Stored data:
+ + + + + + +

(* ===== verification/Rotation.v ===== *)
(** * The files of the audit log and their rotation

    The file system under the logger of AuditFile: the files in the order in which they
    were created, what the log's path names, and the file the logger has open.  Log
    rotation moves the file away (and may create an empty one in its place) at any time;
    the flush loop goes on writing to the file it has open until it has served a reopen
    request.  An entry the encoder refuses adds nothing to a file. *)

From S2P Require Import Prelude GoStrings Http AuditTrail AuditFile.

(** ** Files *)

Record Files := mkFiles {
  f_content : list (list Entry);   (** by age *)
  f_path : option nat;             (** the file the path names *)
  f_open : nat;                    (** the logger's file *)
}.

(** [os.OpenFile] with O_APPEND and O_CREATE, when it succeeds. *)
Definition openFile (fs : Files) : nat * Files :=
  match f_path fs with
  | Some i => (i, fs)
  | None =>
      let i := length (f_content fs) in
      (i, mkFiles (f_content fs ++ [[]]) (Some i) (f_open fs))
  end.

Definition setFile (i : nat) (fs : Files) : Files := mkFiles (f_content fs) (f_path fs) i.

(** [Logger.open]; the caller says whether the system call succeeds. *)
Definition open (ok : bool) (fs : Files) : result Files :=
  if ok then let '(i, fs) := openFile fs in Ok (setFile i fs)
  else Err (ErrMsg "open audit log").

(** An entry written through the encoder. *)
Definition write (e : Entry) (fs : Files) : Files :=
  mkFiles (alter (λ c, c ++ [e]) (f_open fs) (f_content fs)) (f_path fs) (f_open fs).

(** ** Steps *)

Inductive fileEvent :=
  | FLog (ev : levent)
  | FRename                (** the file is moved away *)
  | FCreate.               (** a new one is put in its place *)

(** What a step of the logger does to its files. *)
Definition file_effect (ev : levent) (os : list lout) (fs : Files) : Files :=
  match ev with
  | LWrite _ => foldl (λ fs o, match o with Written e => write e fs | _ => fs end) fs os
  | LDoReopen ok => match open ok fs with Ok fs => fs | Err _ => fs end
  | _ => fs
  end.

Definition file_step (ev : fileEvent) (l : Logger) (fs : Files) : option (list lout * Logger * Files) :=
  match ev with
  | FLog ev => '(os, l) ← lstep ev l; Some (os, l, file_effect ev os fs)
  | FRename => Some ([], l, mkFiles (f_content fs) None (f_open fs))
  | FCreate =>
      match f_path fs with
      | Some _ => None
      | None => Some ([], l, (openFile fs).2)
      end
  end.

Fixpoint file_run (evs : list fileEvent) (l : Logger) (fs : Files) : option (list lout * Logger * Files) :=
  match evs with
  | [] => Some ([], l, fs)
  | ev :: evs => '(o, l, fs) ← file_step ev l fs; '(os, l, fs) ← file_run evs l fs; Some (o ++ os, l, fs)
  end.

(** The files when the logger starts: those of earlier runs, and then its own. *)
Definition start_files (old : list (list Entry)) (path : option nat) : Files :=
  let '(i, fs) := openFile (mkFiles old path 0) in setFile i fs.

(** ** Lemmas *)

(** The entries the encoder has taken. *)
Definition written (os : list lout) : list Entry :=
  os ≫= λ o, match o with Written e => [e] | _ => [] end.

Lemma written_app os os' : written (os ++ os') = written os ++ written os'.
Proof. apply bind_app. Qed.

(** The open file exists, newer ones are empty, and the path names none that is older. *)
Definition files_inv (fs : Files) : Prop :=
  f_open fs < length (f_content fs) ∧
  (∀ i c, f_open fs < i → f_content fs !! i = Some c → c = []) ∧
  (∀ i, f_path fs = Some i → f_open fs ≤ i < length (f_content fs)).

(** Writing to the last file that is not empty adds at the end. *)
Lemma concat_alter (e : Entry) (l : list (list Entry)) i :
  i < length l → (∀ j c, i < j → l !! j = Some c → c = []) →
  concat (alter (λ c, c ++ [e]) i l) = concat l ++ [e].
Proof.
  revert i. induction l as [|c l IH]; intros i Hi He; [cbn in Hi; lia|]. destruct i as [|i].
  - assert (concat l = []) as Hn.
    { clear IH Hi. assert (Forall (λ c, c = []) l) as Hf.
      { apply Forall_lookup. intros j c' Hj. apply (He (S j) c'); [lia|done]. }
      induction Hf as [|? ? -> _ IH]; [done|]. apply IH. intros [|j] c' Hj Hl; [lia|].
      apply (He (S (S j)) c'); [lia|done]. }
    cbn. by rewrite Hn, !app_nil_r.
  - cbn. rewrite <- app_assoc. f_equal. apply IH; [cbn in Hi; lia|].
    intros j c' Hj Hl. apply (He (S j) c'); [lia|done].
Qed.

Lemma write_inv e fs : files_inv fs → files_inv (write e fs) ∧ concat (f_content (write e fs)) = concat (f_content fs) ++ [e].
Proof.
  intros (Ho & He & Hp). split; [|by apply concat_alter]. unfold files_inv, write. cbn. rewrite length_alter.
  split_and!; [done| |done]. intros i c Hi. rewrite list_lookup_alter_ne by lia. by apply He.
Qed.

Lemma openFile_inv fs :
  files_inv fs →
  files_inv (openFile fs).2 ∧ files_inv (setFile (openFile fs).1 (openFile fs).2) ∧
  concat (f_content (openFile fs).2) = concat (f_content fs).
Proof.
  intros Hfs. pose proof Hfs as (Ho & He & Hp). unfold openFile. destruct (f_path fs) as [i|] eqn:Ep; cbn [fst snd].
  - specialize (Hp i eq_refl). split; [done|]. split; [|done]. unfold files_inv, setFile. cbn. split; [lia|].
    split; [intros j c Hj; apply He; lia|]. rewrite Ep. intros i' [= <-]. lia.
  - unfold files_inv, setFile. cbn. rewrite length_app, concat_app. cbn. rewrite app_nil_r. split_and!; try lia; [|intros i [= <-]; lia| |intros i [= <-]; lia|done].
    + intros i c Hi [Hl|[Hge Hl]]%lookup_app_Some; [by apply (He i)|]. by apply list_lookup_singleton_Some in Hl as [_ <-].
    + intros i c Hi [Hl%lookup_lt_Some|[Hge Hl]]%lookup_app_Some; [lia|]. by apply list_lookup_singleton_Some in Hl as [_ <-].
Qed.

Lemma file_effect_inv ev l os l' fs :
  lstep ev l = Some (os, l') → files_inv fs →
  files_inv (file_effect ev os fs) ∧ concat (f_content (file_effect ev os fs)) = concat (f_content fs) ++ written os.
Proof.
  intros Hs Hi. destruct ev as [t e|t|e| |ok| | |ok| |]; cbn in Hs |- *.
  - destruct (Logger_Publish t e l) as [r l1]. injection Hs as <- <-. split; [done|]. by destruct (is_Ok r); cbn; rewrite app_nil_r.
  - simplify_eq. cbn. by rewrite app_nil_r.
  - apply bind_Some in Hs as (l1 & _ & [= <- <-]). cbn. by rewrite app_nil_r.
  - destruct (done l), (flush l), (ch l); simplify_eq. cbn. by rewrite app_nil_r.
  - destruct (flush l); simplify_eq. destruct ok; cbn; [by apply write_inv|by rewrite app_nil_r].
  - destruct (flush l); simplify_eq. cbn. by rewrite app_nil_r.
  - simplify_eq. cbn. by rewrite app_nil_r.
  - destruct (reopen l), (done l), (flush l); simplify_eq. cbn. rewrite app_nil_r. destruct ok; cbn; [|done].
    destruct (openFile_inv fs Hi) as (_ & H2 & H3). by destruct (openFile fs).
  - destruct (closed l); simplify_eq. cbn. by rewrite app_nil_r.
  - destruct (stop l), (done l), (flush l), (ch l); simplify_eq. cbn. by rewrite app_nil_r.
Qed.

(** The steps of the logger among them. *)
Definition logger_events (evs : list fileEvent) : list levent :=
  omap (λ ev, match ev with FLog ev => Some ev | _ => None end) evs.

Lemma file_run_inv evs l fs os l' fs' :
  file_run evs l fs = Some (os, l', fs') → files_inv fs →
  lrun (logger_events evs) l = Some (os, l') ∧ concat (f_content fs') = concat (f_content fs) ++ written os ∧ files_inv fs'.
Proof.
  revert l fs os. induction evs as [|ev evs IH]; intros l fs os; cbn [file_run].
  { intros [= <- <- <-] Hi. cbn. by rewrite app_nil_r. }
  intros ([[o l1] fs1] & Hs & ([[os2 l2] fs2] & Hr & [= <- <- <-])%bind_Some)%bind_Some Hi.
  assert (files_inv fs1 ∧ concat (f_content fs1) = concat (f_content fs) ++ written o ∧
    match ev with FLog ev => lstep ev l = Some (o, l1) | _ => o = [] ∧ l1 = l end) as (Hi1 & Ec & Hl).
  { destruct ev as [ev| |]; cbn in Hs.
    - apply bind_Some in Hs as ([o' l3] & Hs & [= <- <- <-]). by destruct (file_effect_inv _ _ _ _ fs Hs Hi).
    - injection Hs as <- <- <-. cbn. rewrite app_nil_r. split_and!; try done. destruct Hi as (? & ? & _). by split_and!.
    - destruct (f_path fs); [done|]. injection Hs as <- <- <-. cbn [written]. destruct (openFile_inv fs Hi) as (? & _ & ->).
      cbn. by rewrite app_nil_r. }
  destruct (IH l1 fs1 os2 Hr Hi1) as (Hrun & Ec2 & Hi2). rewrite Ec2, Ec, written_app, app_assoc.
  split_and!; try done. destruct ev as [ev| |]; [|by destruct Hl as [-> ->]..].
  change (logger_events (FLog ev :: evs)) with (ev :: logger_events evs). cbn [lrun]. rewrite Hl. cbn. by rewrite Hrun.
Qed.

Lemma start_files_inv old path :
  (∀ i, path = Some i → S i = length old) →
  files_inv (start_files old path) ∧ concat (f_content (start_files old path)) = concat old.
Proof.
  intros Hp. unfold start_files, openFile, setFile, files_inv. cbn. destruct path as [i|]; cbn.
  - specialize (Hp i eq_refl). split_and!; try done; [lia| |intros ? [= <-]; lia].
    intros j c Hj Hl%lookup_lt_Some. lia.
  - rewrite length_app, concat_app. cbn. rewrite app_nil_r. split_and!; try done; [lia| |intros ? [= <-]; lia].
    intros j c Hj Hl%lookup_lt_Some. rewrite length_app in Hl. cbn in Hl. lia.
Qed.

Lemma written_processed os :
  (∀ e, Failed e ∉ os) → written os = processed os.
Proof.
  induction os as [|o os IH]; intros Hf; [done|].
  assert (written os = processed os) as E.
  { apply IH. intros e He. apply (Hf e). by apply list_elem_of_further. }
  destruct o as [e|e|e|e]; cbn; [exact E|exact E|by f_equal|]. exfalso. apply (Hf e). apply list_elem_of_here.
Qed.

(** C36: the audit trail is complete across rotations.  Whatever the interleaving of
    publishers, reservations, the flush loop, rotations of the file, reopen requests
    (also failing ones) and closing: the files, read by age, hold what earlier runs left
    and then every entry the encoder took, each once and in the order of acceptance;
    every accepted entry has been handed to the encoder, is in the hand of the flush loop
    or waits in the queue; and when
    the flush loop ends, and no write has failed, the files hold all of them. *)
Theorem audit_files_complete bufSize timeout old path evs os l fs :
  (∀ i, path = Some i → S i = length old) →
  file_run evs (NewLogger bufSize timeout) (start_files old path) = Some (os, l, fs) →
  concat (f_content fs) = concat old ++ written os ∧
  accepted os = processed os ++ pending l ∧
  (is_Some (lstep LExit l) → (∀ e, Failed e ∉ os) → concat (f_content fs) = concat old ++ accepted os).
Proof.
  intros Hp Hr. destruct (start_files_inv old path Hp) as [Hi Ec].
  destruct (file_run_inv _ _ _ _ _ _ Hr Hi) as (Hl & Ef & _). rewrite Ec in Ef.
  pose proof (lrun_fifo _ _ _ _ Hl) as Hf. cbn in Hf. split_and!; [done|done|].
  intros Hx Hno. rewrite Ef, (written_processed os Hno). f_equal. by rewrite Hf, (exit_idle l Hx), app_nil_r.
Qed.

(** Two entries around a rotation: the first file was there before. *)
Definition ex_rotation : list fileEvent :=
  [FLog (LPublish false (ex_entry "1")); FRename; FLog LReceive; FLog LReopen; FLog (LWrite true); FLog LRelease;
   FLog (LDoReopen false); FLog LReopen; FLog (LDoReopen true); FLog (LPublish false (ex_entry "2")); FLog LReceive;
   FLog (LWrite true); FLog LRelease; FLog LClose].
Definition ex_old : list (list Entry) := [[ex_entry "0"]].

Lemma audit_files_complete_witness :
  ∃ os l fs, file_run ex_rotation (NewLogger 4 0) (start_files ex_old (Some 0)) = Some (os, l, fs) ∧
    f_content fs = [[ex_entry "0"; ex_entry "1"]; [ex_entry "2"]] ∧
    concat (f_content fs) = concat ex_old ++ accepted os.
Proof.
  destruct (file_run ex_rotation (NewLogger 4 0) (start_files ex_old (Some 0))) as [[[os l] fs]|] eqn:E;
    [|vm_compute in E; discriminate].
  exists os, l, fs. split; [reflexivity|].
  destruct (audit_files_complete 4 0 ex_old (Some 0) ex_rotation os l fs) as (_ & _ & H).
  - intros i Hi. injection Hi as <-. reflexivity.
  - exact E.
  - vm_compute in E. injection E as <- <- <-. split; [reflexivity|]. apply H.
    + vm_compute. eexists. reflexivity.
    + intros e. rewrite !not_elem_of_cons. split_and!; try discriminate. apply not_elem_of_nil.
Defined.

+ + + + + + +

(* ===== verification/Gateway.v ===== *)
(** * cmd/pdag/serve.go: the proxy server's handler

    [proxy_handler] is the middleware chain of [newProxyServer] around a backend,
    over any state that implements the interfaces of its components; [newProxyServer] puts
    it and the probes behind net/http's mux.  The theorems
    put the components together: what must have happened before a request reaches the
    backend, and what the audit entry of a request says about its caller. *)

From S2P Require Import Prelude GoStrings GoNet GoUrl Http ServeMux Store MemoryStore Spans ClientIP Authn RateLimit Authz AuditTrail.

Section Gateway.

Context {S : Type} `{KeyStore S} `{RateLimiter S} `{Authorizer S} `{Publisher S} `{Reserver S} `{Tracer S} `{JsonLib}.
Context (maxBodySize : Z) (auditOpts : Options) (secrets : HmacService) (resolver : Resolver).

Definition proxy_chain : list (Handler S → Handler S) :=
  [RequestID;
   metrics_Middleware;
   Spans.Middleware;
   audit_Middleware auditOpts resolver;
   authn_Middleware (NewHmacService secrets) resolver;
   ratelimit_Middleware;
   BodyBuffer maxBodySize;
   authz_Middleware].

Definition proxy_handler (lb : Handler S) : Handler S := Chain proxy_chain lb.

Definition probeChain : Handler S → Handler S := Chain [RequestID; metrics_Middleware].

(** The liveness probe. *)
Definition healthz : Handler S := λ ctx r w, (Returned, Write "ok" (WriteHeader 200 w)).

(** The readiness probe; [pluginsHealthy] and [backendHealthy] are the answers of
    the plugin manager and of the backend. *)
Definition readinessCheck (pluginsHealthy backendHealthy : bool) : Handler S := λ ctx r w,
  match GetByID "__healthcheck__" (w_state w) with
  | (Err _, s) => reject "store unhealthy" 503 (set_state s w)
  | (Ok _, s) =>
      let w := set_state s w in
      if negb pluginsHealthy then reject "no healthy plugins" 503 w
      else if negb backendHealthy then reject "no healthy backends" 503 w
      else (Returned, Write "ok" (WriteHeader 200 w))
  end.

+ + + + + + +

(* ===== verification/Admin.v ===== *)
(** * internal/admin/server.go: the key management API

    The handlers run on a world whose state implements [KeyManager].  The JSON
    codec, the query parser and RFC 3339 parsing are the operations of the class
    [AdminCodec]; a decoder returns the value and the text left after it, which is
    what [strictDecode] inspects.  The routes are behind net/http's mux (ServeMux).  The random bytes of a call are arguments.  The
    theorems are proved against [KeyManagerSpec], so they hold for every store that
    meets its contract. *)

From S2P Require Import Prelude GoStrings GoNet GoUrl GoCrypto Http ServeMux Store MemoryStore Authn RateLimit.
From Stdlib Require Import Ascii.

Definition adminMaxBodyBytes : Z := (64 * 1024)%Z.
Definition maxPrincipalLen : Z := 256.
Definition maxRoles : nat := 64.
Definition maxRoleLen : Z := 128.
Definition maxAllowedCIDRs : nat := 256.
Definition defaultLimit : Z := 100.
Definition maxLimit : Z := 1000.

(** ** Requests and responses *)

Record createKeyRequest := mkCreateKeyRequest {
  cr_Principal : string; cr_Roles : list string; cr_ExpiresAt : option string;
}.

+ + + + + + +

What is expected:
Please copy out each line in the entries that mentions the string "succeeds".

Reply:
(** [os.OpenFile] with O_APPEND and O_CREATE, when it succeeds. *)
(** [Logger.open]; the caller says whether the system call succeeds. *)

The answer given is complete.